• Records provided

Lemma part001_Switch_layout (c : Config) (d : Disk) (input : list string)
    (walletName : string) :
  layout c d →
  is_Some (Wallets c !! walletName) → walletName ≠ CurrentWallet c →
  ∃ d', Part001.Switch walletName (mkWorld c d input)
        = (Ok (), mkWorld (withCurrentWallet c walletName) d' input) ∧
        layout (withCurrentWallet c walletName) d' ∧
        ∀ name, name ≠ currentWalletDirName → name ≠ walletName →
                name ≠ CurrentWallet c → d' !! name = d !! name.
Proof.
  intros Hlay Hkey Hne.
  destruct (layout_target c d walletName) as (Hname & Hnd & ch & Hdir & Hsalt); [done..|].
  destruct Hlay as (Hinv & Hempty & Hdirs & Hslot & Hnone).
  pose proof Hinv as (_ & Hcd & Hdata).
  assert (Stat d walletName = Some (Dir ch)) as Hstat by by apply Stat_Some.
  assert (∀ d', d' !! currentWalletDirName = Some (Dir ch) → d' !! walletName = None →
    (∀ name, is_Some (Wallets c !! name) → name ≠ walletName →
             holdsWallet d' name = true) →
    layout (withCurrentWallet c walletName) d') as Hfit.
  { intros d' H1 H2 H3. split; [by apply invariant_Switch|]. split; [done|].
    split; [done|]. split; [|done]. intros _. split; [|done].
    apply holdsWallet_true. split; [done|]. eauto. }
  destruct (decide (CurrentWallet c = "")) as [Hcur|Hcur].
  - eexists. split.
    { apply part001_Switch_first; [done|done| |done]. by apply Hnone. }
    split.
    2:{ intros name H1 H2 _. by rewrite lookup_insert_ne, lookup_delete_ne. }
    apply Hfit.
    + by rewrite lookup_insert_eq.
    + by rewrite lookup_insert_ne, lookup_delete_eq.
    + intros name Hk Hn.
      assert (name ≠ currentWalletDirName).
      { intros ->. rewrite Hdata in Hk. by destruct Hk. }
      rewrite (holdsWallet_lookup d).
      * apply Hdirs; [done|]. rewrite Hcur. intros ->. rewrite Hempty in Hk. by destruct Hk.
      * by rewrite lookup_insert_ne, lookup_delete_ne.
  - destruct (Hslot Hcur) as [(_ & chd & Hd & Hsd)%holdsWallet_true Hfree].
    eexists. split.
    { by apply (part001_Switch_renames c d input walletName (Dir chd) (Dir ch)). }
    split.
    2:{ intros name H1 H2 H3.
        by rewrite lookup_insert_ne, lookup_delete_ne, lookup_insert_ne, lookup_delete_ne. }
    apply Hfit.
    + by rewrite lookup_insert_eq.
    + by rewrite lookup_insert_ne, lookup_delete_eq.
    + intros name Hk Hn.
      assert (name ≠ currentWalletDirName).
      { intros ->. rewrite Hdata in Hk. by destruct Hk. }
      destruct (decide (name = CurrentWallet c)) as [->|Hnc].
      * apply holdsWallet_true. split; [done|]. exists chd. split; [|done].
        by rewrite lookup_insert_ne, lookup_delete_ne, lookup_insert_eq.
      * rewrite (holdsWallet_lookup d); [by apply Hdirs|].
        rewrite lookup_insert_ne, lookup_delete_ne, lookup_insert_ne, lookup_delete_ne; done.
Qed.

(** X8: On a fitting configuration and directory [Switch] to any other wallet
    of the map returns nil; that wallet is current, the map and the input are
    untouched, and configuration and directory fit again. *)
Theorem part001_Switch_keeps_layout (w : World) (walletName : string) :
  layout (config w) (disk w) →
  is_Some (Wallets (config w) !! walletName) →
  walletName ≠ CurrentWallet (config w) →
  ∃ w', Part001.Switch walletName w = (Ok (), w') ∧
        layout (config w') (disk w') ∧
        CurrentWallet (config w') = walletName ∧
        Wallets (config w') = Wallets (config w) ∧
        stdin w' = stdin w.
Proof.
  destruct w as [c d input]. simpl. intros Hlay Hkey Hne.
  destruct (part001_Switch_layout c d input walletName) as (d' & Hrun & Hlay' & _);
    [done..|].
  eexists. split; [exact Hrun|]. by simpl.
Qed.

Lemma Rename_frame (oldname newname : string) (d d' : Disk) (name : string) :
  Rename oldname newname d = inr d' → name ≠ oldname → name ≠ newname →
  d' !! name = d !! name.
Proof.
  unfold Rename. intros H Ho Hn.
  assert (d' = <[newname := default File (Stat d oldname)]> (delete oldname d)) as ->.
  { destruct (Stat d oldname) as [n|]; [|done].
    destruct (decide (newname = "")); [done|].
    destruct (d !! newname) as [[|ch]|]; [destruct n| |]; by simplify_eq. }
  by rewrite lookup_insert_ne, lookup_delete_ne.
Qed.

Lemma os_Rename_frame (oldname newname : string) (w w' : World)
    (r : result (option errno)) (name : string) :
  os_Rename oldname newname w = (r, w') → name ≠ oldname → name ≠ newname →
  stdin w' = stdin w ∧ disk w' !! name = disk w !! name.
Proof.
  unfold os_Rename. destruct (Rename oldname newname (disk w)) as [e|d'] eqn:E.
  - by intros [= _ <-].
  - intros [= _ <-] Ho Hn. split; [done|]. by apply (Rename_frame oldname newname).
Qed.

• Exercise instructions
For this exercise, retype each entry from above exactly as it stands.

• Answer section
Lemma part001_Switch_layout (c : Config) (d : Disk) (input : list string)
    (walletName : string) :
  layout c d →
  is_Some (Wallets c !! walletName) → walletName ≠ CurrentWallet c →
  ∃ d', Part001.Switch walletName (mkWorld c d input)
        = (Ok (), mkWorld (withCurrentWallet c walletName) d' input) ∧
        layout (withCurrentWallet c walletName) d' ∧
        ∀ name, name ≠ currentWalletDirName → name ≠ walletName →
                name ≠ CurrentWallet c → d' !! name = d !! name.
Proof.
  intros Hlay Hkey Hne.
  destruct (layout_target c d walletName) as (Hname & Hnd & ch & Hdir & Hsalt); [done..|].
  destruct Hlay as (Hinv & Hempty & Hdirs & Hslot & Hnone).
  pose proof Hinv as (_ & Hcd & Hdata).
  assert (Stat d walletName = Some (Dir ch)) as Hstat by by apply Stat_Some.
  assert (∀ d', d' !! currentWalletDirName = Some (Dir ch) → d' !! walletName = None →
    (∀ name, is_Some (Wallets c !! name) → name ≠ walletName →
             holdsWallet d' name = true) →
    layout (withCurrentWallet c walletName) d') as Hfit.
  { intros d' H1 H2 H3. split; [by apply invariant_Switch|]. split; [done|].
    split; [done|]. split; [|done]. intros _. split; [|done].
    apply holdsWallet_true. split; [done|]. eauto. }
  destruct (decide (CurrentWallet c = "")) as [Hcur|Hcur].
  - eexists. split.
    { apply part001_Switch_first; [done|done| |done]. by apply Hnone. }
    split.
    2:{ intros name H1 H2 _. by rewrite lookup_insert_ne, lookup_delete_ne. }
    apply Hfit.
    + by rewrite lookup_insert_eq.
    + by rewrite lookup_insert_ne, lookup_delete_eq.
    + intros name Hk Hn.
      assert (name ≠ currentWalletDirName).
      { intros ->. rewrite Hdata in Hk. by destruct Hk. }
      rewrite (holdsWallet_lookup d).
      * apply Hdirs; [done|]. rewrite Hcur. intros ->. rewrite Hempty in Hk. by destruct Hk.
      * by rewrite lookup_insert_ne, lookup_delete_ne.
  - destruct (Hslot Hcur) as [(_ & chd & Hd & Hsd)%holdsWallet_true Hfree].
    eexists. split.
    { by apply (part001_Switch_renames c d input walletName (Dir chd) (Dir ch)). }
    split.
    2:{ intros name H1 H2 H3.
        by rewrite lookup_insert_ne, lookup_delete_ne, lookup_insert_ne, lookup_delete_ne. }
    apply Hfit.
    + by rewrite lookup_insert_eq.
    + by rewrite lookup_insert_ne, lookup_delete_eq.
    + intros name Hk Hn.
      assert (name ≠ currentWalletDirName).
      { intros ->. rewrite Hdata in Hk. by destruct Hk. }
      destruct (decide (name = CurrentWallet c)) as [->|Hnc].
      * apply holdsWallet_true. split; [done|]. exists chd. split; [|done].
        by rewrite lookup_insert_ne, lookup_delete_ne, lookup_insert_eq.
      * rewrite (holdsWallet_lookup d); [by apply Hdirs|].
        rewrite lookup_insert_ne, lookup_delete_ne, lookup_insert_ne, lookup_delete_ne; done.
Qed.

(** X8: On a fitting configuration and directory [Switch] to any other wallet
    of the map returns nil; that wallet is current, the map and the input are
    untouched, and configuration and directory fit again. *)
Theorem part001_Switch_keeps_layout (w : World) (walletName : string) :
  layout (config w) (disk w) →
  is_Some (Wallets (config w) !! walletName) →
  walletName ≠ CurrentWallet (config w) →
  ∃ w', Part001.Switch walletName w = (Ok (), w') ∧
        layout (config w') (disk w') ∧
        CurrentWallet (config w') = walletName ∧
        Wallets (config w') = Wallets (config w) ∧
        stdin w' = stdin w.
Proof.
  destruct w as [c d input]. simpl. intros Hlay Hkey Hne.
  destruct (part001_Switch_layout c d input walletName) as (d' & Hrun & Hlay' & _);
    [done..|].
  eexists. split; [exact Hrun|]. by simpl.
Qed.

Lemma Rename_frame (oldname newname : string) (d d' : Disk) (name : string) :
  Rename oldname newname d = inr d' → name ≠ oldname → name ≠ newname →
  d' !! name = d !! name.
Proof.
  unfold Rename. intros H Ho Hn.
  assert (d' = <[newname := default File (Stat d oldname)]> (delete oldname d)) as ->.
  { destruct (Stat d oldname) as [n|]; [|done].
    destruct (decide (newname = "")); [done|].
    destruct (d !! newname) as [[|ch]|]; [destruct n| |]; by simplify_eq. }
  by rewrite lookup_insert_ne, lookup_delete_ne.
Qed.

Lemma os_Rename_frame (oldname newname : string) (w w' : World)
    (r : result (option errno)) (name : string) :
  os_Rename oldname newname w = (r, w') → name ≠ oldname → name ≠ newname →
  stdin w' = stdin w ∧ disk w' !! name = disk w !! name.
Proof.
  unfold os_Rename. destruct (Rename oldname newname (disk w)) as [e|d'] eqn:E.
  - by intros [= _ <-].
  - intros [= _ <-] Ho Hn. split; [done|]. by apply (Rename_frame oldname newname).
Qed.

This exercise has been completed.